TASK TO COMPLETE:
Lines below that include the word "world" should each be copied.

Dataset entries
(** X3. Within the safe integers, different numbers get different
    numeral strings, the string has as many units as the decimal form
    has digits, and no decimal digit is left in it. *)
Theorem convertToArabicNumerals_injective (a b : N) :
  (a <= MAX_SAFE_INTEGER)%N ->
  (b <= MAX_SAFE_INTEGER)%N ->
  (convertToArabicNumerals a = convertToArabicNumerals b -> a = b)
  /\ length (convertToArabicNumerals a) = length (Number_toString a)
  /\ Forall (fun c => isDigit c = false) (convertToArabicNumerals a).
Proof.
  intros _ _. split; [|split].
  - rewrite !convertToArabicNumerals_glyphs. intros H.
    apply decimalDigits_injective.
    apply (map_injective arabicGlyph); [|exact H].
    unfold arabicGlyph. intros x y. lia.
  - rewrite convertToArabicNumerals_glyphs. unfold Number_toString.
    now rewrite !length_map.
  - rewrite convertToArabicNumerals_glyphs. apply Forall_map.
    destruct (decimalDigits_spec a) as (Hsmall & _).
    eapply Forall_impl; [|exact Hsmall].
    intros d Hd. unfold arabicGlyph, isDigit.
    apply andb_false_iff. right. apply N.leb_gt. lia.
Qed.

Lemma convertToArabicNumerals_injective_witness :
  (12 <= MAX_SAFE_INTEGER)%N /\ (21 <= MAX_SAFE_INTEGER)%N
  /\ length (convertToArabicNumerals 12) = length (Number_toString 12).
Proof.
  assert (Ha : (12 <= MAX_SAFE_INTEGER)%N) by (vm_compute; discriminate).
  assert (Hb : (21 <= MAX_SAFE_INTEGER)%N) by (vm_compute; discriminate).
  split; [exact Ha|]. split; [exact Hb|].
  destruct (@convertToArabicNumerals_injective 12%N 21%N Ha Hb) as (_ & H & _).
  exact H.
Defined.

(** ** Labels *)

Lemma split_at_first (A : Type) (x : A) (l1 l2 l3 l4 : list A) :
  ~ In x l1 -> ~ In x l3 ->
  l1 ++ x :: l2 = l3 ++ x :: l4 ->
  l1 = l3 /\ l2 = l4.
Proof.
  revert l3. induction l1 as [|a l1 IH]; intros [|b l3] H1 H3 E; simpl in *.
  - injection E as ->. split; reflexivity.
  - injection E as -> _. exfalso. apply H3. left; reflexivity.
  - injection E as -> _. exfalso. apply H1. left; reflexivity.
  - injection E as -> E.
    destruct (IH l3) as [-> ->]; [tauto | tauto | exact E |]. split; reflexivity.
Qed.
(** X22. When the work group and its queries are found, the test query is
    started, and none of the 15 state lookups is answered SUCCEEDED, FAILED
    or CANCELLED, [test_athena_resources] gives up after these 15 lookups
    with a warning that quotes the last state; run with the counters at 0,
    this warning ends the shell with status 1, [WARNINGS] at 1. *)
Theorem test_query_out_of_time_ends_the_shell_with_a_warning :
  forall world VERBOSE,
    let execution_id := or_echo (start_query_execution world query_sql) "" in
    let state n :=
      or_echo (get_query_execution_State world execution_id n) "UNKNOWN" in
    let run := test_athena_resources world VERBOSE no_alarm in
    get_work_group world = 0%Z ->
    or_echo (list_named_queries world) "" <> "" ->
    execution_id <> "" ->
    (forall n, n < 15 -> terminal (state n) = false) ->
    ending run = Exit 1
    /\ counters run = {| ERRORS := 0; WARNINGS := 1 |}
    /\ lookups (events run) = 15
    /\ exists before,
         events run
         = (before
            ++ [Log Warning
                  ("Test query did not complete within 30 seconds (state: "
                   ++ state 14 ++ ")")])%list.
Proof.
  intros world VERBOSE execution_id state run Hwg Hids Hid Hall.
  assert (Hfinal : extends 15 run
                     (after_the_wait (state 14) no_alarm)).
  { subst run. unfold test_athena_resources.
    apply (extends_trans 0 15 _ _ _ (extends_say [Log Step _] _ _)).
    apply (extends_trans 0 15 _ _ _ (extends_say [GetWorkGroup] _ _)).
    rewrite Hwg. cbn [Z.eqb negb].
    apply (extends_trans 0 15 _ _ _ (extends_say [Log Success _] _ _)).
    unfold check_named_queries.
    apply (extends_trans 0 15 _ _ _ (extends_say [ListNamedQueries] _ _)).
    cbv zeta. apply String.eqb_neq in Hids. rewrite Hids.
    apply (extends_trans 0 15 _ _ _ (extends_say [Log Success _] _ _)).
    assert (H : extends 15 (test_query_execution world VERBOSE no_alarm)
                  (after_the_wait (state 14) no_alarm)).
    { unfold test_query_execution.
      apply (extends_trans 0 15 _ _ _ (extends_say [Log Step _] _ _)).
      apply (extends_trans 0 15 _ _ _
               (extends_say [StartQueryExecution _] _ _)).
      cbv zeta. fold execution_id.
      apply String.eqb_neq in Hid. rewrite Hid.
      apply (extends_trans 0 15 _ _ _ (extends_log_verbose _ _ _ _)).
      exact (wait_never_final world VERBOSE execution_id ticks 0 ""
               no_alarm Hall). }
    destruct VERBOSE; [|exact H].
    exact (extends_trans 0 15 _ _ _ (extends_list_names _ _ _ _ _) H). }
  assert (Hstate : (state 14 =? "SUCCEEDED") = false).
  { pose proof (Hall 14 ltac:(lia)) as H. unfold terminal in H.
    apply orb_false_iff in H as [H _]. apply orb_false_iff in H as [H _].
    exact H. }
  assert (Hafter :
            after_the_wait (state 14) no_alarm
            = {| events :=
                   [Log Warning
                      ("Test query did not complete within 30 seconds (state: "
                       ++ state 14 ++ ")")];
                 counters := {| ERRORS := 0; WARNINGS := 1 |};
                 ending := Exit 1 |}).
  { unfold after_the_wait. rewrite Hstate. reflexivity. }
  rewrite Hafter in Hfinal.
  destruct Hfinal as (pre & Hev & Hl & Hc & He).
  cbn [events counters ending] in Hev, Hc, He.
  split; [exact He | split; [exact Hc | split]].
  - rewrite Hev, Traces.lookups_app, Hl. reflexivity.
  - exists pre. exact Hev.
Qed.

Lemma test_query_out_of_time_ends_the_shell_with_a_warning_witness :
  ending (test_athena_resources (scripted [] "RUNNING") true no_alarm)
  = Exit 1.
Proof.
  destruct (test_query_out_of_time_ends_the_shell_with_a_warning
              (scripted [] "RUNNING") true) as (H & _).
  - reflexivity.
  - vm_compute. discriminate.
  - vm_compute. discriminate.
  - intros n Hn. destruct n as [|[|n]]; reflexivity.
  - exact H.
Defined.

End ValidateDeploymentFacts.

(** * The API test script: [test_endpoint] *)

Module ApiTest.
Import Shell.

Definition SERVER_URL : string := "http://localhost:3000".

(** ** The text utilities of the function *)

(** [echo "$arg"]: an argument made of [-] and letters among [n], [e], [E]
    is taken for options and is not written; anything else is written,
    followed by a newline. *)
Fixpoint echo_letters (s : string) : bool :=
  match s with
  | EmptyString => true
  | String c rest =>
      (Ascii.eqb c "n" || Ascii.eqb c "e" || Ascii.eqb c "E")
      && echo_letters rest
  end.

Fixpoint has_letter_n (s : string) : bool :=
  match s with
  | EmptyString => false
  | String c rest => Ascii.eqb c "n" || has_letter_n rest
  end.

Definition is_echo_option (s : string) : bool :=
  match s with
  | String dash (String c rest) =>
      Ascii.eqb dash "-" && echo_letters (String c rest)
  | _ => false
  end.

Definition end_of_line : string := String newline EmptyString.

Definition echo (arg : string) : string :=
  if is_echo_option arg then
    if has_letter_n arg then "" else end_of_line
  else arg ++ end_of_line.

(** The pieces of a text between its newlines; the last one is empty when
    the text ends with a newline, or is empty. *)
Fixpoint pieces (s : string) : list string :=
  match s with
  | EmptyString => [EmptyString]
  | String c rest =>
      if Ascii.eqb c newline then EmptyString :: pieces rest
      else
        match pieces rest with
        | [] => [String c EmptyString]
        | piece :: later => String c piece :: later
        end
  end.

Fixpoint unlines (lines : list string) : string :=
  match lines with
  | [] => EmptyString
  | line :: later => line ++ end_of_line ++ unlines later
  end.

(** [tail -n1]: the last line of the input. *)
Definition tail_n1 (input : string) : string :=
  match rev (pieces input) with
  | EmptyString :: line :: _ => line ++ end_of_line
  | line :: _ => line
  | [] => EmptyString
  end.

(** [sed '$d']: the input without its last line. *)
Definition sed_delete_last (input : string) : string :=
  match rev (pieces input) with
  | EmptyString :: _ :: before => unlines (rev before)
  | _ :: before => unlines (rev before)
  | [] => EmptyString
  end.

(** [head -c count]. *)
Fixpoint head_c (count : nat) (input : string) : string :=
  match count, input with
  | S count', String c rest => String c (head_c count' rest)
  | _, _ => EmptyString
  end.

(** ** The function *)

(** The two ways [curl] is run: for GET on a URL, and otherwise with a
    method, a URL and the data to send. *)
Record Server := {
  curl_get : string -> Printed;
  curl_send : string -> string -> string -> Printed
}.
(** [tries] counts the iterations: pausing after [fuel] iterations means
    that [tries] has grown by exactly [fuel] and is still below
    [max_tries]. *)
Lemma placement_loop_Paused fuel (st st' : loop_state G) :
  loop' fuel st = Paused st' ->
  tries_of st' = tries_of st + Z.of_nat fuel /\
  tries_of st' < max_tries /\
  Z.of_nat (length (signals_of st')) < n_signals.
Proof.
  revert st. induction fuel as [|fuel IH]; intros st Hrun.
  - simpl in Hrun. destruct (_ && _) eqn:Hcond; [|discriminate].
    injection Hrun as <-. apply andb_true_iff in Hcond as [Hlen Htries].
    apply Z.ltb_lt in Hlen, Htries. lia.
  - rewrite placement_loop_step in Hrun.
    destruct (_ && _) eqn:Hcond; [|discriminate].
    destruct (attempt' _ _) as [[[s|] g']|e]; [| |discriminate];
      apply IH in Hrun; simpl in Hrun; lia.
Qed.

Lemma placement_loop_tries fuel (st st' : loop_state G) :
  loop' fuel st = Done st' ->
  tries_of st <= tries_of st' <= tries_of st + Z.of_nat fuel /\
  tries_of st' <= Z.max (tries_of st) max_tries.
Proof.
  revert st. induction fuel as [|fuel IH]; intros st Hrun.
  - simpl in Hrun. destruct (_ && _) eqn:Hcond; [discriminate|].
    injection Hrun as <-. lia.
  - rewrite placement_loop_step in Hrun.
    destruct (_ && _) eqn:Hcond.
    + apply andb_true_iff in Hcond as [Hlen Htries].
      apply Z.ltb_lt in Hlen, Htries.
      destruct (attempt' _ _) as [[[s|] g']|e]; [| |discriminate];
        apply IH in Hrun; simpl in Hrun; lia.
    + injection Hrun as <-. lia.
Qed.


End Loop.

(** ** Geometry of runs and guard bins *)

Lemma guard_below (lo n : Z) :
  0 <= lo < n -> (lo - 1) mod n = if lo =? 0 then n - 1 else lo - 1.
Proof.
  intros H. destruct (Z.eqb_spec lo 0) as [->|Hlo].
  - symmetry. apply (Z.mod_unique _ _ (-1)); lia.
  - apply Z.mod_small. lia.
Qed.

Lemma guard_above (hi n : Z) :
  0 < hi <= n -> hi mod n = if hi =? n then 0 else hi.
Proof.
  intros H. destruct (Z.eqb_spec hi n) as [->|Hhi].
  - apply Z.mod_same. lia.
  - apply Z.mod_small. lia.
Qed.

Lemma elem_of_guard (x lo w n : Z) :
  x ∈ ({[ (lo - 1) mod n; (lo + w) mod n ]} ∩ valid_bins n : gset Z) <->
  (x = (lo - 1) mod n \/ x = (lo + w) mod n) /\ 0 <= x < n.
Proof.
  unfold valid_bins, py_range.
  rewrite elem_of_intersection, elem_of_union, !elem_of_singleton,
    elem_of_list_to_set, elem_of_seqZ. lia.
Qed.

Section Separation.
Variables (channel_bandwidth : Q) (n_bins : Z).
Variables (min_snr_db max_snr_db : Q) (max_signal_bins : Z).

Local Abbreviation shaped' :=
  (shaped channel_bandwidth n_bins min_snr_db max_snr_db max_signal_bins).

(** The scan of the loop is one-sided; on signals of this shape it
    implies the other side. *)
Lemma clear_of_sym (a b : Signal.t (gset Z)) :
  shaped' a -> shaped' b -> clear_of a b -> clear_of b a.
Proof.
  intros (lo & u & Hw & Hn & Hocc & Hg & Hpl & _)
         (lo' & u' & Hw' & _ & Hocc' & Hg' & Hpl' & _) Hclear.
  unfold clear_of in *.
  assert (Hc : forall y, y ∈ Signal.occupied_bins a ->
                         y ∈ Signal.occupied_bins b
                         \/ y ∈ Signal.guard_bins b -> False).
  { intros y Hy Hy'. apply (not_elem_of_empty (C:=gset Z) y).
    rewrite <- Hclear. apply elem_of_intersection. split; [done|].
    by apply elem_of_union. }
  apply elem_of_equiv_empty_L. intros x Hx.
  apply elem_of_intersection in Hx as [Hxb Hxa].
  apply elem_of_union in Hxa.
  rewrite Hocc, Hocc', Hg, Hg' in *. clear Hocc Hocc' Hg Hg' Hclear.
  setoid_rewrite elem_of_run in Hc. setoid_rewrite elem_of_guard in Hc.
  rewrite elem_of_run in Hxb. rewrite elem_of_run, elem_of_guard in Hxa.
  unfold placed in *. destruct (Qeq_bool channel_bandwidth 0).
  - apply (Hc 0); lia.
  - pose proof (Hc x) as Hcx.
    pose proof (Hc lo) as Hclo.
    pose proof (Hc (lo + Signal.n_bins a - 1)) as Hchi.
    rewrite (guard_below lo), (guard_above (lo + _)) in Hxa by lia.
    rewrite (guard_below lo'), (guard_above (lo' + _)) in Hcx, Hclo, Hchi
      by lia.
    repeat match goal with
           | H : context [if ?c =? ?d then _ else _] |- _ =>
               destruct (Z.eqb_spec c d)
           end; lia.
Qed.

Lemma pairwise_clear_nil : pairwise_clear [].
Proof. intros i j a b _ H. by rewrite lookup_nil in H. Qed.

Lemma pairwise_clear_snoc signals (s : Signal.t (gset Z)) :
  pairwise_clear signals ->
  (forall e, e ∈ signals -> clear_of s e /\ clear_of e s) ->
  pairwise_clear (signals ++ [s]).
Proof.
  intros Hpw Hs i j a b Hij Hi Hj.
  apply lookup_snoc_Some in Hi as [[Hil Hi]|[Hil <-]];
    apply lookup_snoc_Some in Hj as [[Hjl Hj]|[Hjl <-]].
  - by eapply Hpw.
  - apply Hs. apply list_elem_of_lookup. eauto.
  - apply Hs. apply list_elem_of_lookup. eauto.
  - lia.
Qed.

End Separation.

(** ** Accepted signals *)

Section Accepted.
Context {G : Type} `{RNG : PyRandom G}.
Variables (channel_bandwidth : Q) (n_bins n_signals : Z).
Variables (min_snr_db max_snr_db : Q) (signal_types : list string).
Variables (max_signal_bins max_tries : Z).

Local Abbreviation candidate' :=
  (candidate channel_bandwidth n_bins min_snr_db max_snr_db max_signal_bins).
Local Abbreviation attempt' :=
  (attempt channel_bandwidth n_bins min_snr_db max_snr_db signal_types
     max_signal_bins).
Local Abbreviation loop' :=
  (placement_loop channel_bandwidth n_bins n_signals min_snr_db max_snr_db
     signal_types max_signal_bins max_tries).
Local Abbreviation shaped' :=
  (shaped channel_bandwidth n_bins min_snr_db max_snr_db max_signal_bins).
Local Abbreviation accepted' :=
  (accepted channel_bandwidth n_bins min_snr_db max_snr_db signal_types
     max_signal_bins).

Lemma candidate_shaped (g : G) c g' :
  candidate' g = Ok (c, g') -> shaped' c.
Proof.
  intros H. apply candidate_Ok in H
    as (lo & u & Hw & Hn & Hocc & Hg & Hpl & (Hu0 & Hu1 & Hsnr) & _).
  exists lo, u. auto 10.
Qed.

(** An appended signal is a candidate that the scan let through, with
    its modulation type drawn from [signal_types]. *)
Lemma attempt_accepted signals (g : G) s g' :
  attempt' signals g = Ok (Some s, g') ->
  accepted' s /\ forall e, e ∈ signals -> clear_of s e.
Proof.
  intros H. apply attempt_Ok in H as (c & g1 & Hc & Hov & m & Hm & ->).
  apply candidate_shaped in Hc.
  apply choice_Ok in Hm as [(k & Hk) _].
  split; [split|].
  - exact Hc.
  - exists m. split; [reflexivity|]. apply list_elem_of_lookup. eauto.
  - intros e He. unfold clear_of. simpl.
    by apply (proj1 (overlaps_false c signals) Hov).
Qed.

WRITTEN RESPONSE:
  forall world VERBOSE,
    let execution_id := or_echo (start_query_execution world query_sql) "" in
      or_echo (get_query_execution_State world execution_id n) "UNKNOWN" in
    let run := test_athena_resources world VERBOSE no_alarm in
    get_work_group world = 0%Z ->
    or_echo (list_named_queries world) "" <> "" ->
  intros world VERBOSE execution_id state run Hwg Hids Hid Hall.
    assert (H : extends 15 (test_query_execution world VERBOSE no_alarm)
      exact (wait_never_final world VERBOSE execution_id ticks 0 ""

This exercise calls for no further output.